Stefano Rumi: L'idea di tornare in Formula 1, come fornitori delle ruote, era vincolata al cambiamento dei regolamenti tecnici. Nel regolamento precedente c’era un fornitore unico [BBS] quindi il prodotto ruota era “One Design”. A cavallo tra fine dicembre 2023 e inizio 2024, abbiamo ingaggiato due figure fondamentali con un’esperienza di altissimo profilo nel segmento delle ruote forgiate per OEM e Motorsport: Francesca De Boni e James Smith

Una scelta quindi legata alla maturità in termini in termini di infrastrutture e di know how?

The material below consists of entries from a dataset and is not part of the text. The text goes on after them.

(** [a.map(f)]: holes stay holes. *)
Definition amap {A B : Type} (f : A -> B) (a : Arr A) : Arr B :=
  map (option_map f) a.

(** [Math.max(...a)] *)
Definition Math_max_spread (a : Arr R) : option R :=
  match a with
  | [] => None
  | o :: rest =>
      fold_left (fun acc o' => do m <- acc; do v <- o'; Some (Rmax m v))
        rest o
  end.

(** Lines 322-344: [rangeSize]. *)
Definition rangeSize (data : Arr Vec3) (energy : R) : option R :=
  let xValues := push (amap x data) 0 in
  let yValues := push (amap y data) 0 in
  let zValues := push (amap z data) 0 in
  if Rltb energy 0 then
    do maxX <- Math_max_spread (amap Rabs xValues);
    do maxY <- Math_max_spread (amap Rabs yValues);
    do maxZ <- Math_max_spread (amap Rabs zValues);
    let maxDistance := Rmax (Rmax (Rmax maxX maxY) maxZ) 5 in
    Some (maxDistance * 1.25)
  else Some 20.

(** Lines 346-348 and 393-395: the x, y and z matrices of the surface
    drawn as the plane z = 0. *)
Definition planeSurface (rangeSize : R)
    : list (list R) * list (list R) * list (list R) :=
  let xRange0 := - rangeSize in
  let xRange1 := rangeSize in
  let yRange0 := - rangeSize in
  let yRange1 := rangeSize in
  ([[- xRange0; xRange1]; [- xRange0; xRange1]],
   [[- yRange0; - yRange0]; [yRange1; yRange1]],
   [[0; 0]; [0; 0]]).

(** Lines 451, 462, 473: the range of an axis. *)
Definition axisRange (rangeSize : R) : R * R :=
  let range0 := - rangeSize in
  let range1 := rangeSize in
  (- Rmax (Rabs range0) (Rabs range1), Rmax (Rabs range0) (Rabs range1)).

(** Lines 405-416: the x, y and z matrices of the attractor surface. *)
Definition attractorSurface (attractorSize attractorThreshold : R)
    : list (list R) * list (list R) * list (list R) :=
  if Rltb attractorSize attractorThreshold then
    (createSphereMatrix (Rmax 0.5 attractorSize) axis_x 32,
     createSphereMatrix (Rmax 0.5 attractorSize) axis_y 32,
     createSphereMatrix (Rmax 0.5 attractorSize) axis_z 32)
  else
    (createRingMatrix attractorSize (attractorSize * 0.2) axis_x 32,
     createRingMatrix attractorSize (attractorSize * 0.2) axis_y 32,
     createRingMatrix attractorSize (attractorSize * 0.2) axis_z 32).

(** The entry of row [i] and column [j] of a matrix. *)
Definition entry (m : list (list R)) (i j : nat) : option R :=
  match nth_error m i with
  | Some row => nth_error row j
  | None => None
  end.

End Canvas.

(** ** Notions for the controls and the canvas *)

(** The UI's notion of a valid state, with a positive attractor size: the
    initial position is on or outside the attractor. *)
Definition outside_attractor (s : UI.SimulationParams) : Prop :=
  0 < UI.attractorSize s <= hypot3 (UI.initialPosition s).




(** Every coordinate of every point of [data] is at most [m] in absolute
    value. *)
Definition within_box (data : Arr Vec3) (m : R) : Prop :=
  forall k q, aget data k = Some q ->
    Rabs (x q) <= m /\ Rabs (y q) <= m /\ Rabs (z q) <= m.

(** No index of [a] is a hole. *)
Definition dense {A : Type} (a : Arr A) : Prop :=
  forall k, (k < length a)%nat -> exists v, aget a k = Some v.

(** The point of index [(i, j)] of the sphere and of the torus that the
    matrices sample, and the coordinate a matrix keeps of it. *)
Definition sphere_point (radius : R) (resolution i j : nat) : Vec3 :=
  let theta := (INR i / INR resolution) * PI in
  let phi := (INR j / INR resolution) * 2 * PI in
  {| x := radius * sin theta * cos phi;
     y := radius * sin theta * sin phi;
     z := radius * cos theta |}.

Definition ring_point (radius tubeRadius : R) (resolution i j : nat) : Vec3 :=
  let theta := (INR i / INR resolution) * 2 * PI in
  let phi := (INR j / INR resolution) * 2 * PI in
  {| x := (radius + tubeRadius * cos phi) * cos theta;
     y := (radius + tubeRadius * cos phi) * sin theta;
     z := tubeRadius * sin phi |}.

Definition coordinate (axis : Canvas.Axis) (p : Vec3) : R :=
  match axis with
  | Canvas.axis_x => x p
  | Canvas.axis_y => y p
  | Canvas.axis_z => z p
  end.

(** * Tactics *)

(** Decimal literals are [Q2R] of a fraction; [ring] and [field] want them
    as quotients of integers. *)
Ltac decimals := unfold Q2R in *; cbn [QArith_base.Qnum QArith_base.Qden] in *.

(** * Arrays *)

Lemma length_aset {A : Type} (a : Arr A) (i : nat) (o : option A) :
  length (aset a i o) = Nat.max (length a) (S i).
Proof.
  revert a; induction i as [|i IH]; intros [|h a]; simpl;
    try rewrite IH; simpl; lia.
Qed.

Lemma aget_aset_eq {A : Type} (a : Arr A) (i : nat) (o : option A) :
  aget (aset a i o) i = o.
Proof.
  revert a; induction i as [|i IH]; intros [|h a]; try reflexivity.
  - exact (IH []).
  - exact (IH a).
Qed.

Lemma aget_nil {A : Type} (j : nat) : aget (@nil (option A)) j = None.
Proof. destruct j; reflexivity. Qed.

Lemma aget_aset_neq {A : Type} (a : Arr A) (i j : nat) (o : option A) :
  i <> j -> aget (aset a i o) j = aget a j.
Proof.
  revert a j; induction i as [|i IH]; intros [|h a] [|j] Hij;
    try reflexivity; try congruence.
  - unfold aget; simpl. destruct j; reflexivity.
  - change (aget (aset [] i o) j = aget [] (S j)).
    rewrite IH by congruence. now rewrite !aget_nil.
  - change (aget (aset a i o) j = aget a j). apply IH; congruence.
Qed.

(** Writes past the end extend the array with holes; reads of holes and of
    indices past the end give [undefined]. *)
Example aset_extends : aset [Some 1%nat] 3 (Some 7%nat)
                       = [Some 1%nat; None; None; Some 7%nat].
Proof. reflexivity. Qed.

Example aget_hole : aget [Some 1%nat; None; Some 7%nat] 1 = None
                    /\ aget [Some 1%nat; None; Some 7%nat] 5 = None
                    /\ aget [Some 1%nat; None; Some 7%nat] 2 = Some 7%nat.
Proof. repeat split. Qed.

(** A loop that breaks at index 2 leaves the later indices unvisited. *)
Example for_break_stops :
  for_break (fun i acc => Some (i :: acc, (i =? 2)%nat)) (seq 0 5) []
  = Some [2; 1; 0]%nat.
Proof. reflexivity. Qed.

Lemma aget_slice0 {A : Type} (a : Arr A) (k i : nat) :
  (i < k)%nat -> aget (slice0 a k) i = aget a i.
Proof.
  revert a i; induction k as [|k IH]; intros a i Hi; [lia|].
  destruct a as [|h a]; [reflexivity|].
  destruct i as [|i]; [reflexivity|].
  apply (IH a i); lia.
Qed.

Lemma length_slice0 {A : Type} (a : Arr A) (k : nat) :
  (k <= length a)%nat -> length (slice0 a k) = k.
Proof. intros H; unfold slice0; rewrite length_firstn; lia. Qed.

(** * Comparisons *)

Lemma Rltb_true (a b : R) : Rltb a b = true <-> a < b.
Proof.
  unfold Rltb; destruct (Rlt_dec a b); split; intros;
    congruence || assumption.
Qed.

Lemma Rltb_false (a b : R) : Rltb a b = false <-> ~ a < b.
Proof.
  unfold Rltb; destruct (Rlt_dec a b); split; intros; congruence || tauto.
Qed.

Lemma Rleb_true (a b : R) : Rleb a b = true <-> a <= b.
Proof.
  unfold Rleb; destruct (Rle_dec a b); split; intros;
    congruence || assumption.
Qed.

Lemma Rleb_false (a b : R) : Rleb a b = false <-> ~ a <= b.
Proof.
  unfold Rleb; destruct (Rle_dec a b); split; intros; congruence || tauto.
Qed.

(** * The step loop *)

Lemma Vec3_eta (p : Vec3) : {| x := x p; y := y p; z := z p |} = p.
Proof. destruct p; reflexivity. Qed.

Section Loop.

Variables (n : nat) (radius GM dt : R).

Lemma freeze_spec (i : nat) (p : Vec3) :
  forall (m j : nat) (s : Store),
    (j + m = n - 1)%nat -> (i <= j)%nat -> sized n s ->
    aget (pos s) i = Some p ->
    exists s',
      for_break (freeze_body i dt) (seq j m) s = Some s' /\
      sized n s' /\
      (forall k, (k <= j)%nat ->
                 aget (pos s') k = aget (pos s) k /\
                 aget (vel s') k = aget (vel s) k) /\
      (forall k, (k <= Nat.max j (i + 1))%nat ->
                 aget (t s') k = aget (t s) k) /\
      (forall k, (j < k <= n - 1)%nat ->
                 aget (pos s') k = Some p /\ aget (vel s') k = Some zero3) /\
      (forall k, (Nat.max j (i + 1) <= k < n - 1)%nat ->
                 aget (t s') (k + 1) = advance dt (aget (t s') k)).
Proof.
  induction m as [|m IH]; intros j s Hm Hij (Ht & Hp & Hv) Hpi.
  - exists s. cbn [seq for_break].
    repeat split; auto; intros; lia.
  - cbn [seq for_break]. unfold freeze_body at 1.
    rewrite Hpi; cbn [bind]. rewrite Vec3_eta.
    set (s1 := {| t := _; pos := _; vel := _ |}).
    assert (Hs1 : sized n s1).
    { unfold sized, s1; cbn [t pos vel]. rewrite !length_aset.
      destruct (i + 1 <? j + 1)%nat; rewrite ?length_aset; lia. }
    assert (Hpi1 : aget (pos s1) i = Some p).
    { unfold s1; cbn [pos]. rewrite aget_aset_neq by lia. exact Hpi. }
    destruct (IH (S j) s1 ltac:(lia) ltac:(lia) Hs1 Hpi1)
      as (s' & Hrun & Hs' & Hsame & Htsame & Hfrozen & Htick).
    exists s'. split; [exact Hrun|]. split; [exact Hs'|].
    assert (Ht1 : forall k, (k <= Nat.max j (i + 1))%nat ->
                            aget (t s1) k = aget (t s) k).
    { intros k Hk. unfold s1; cbn [t].
      destruct (i + 1 <? j + 1)%nat eqn:E; [|reflexivity].
      apply Nat.ltb_lt in E. apply aget_aset_neq; lia. }
    repeat split.
    + destruct (Hsame k ltac:(lia)) as [-> _].
      unfold s1; cbn [pos]. apply aget_aset_neq; lia.
    + destruct (Hsame k ltac:(lia)) as [_ ->].
      unfold s1; cbn [vel]. apply aget_aset_neq; lia.
    + intros k Hk. rewrite Htsame by lia. apply Ht1; exact Hk.
    + destruct (Nat.eq_dec k (S j)) as [->|Hne].
      * destruct (Hsame (S j) ltac:(lia)) as [-> _].
        unfold s1; cbn [pos]. replace (j + 1)%nat with (S j) by lia.
        apply aget_aset_eq.
      * apply Hfrozen; lia.
    + destruct (Nat.eq_dec k (S j)) as [->|Hne].
      * destruct (Hsame (S j) ltac:(lia)) as [_ ->].
        unfold s1; cbn [vel]. replace (j + 1)%nat with (S j) by lia.
        apply aget_aset_eq.
      * apply Hfrozen; lia.
    + intros k Hk.
      destruct (Nat.eq_dec j i) as [->|Hji].
      * apply Htick; lia.
      * destruct (Nat.eq_dec k j) as [->|Hkj].
        -- rewrite !Htsame by lia. unfold s1; cbn [t].
           assert (E : (i + 1 <? j + 1)%nat = true) by (apply Nat.ltb_lt; lia).
           rewrite E. rewrite aget_aset_eq.
           rewrite aget_aset_neq by lia. reflexivity.
        -- apply Htick; lia.
Qed.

Stefano Rumi: Non basta avere le facilities, bisogna avere anche la capacità di tramutare quello che è il CAD nel CAM, la produzione di ruote forgiate è un processo diverso rispetto alle ruote fuse un lavoro molto di nicchia con volumi contenuti che mal si sposano con una produzione di massa; quindi, è necessario avere un reparto dedicato. A gennaio 2024 abbiamo ingaggiato specialisti nella nostra azienda.

Con il cambio del regolamento tecnico è stata valutata l’ipotesi del ritorno in Formula 1. I team avevano la possibilità di scegliere il proprio fornitore. Lo sviluppo delle geometrie 2026 è stato limitato dal regolamento FIA in zone definite della ruota, questo per limitare la creatività progettuale limitando molto lo spazio di manovra rispetto a quello che avveniva con i 13 pollici, dove c'era ampia libertà. Il team che è entrato in Fondmetal è un’équipe che ha sviluppato per anni, per decenni, ruote di Formula 1. Ruote per diversi team, prodotte più di 5.000 ruote, più di 20 progetti diversi per vari team e quindi questo know-how è entrato in azienda e l'abbiamo messo subito a frutto.

Abbiamo sondato il terreno sui potenziali partner, tra questi Aston Martin, e da lì abbiamo scelto di lavorare direttamente con loro. Abbiamo deciso di collaborare con un unico team per dedicare tutte le nostre risorse. La partnership con Aston Martin ha anche un valore affettivo, perché è il team di Fernando Alonso, che ha mosso i primi passi in Formula 1 quando mio padre era team principal del team di Faenza.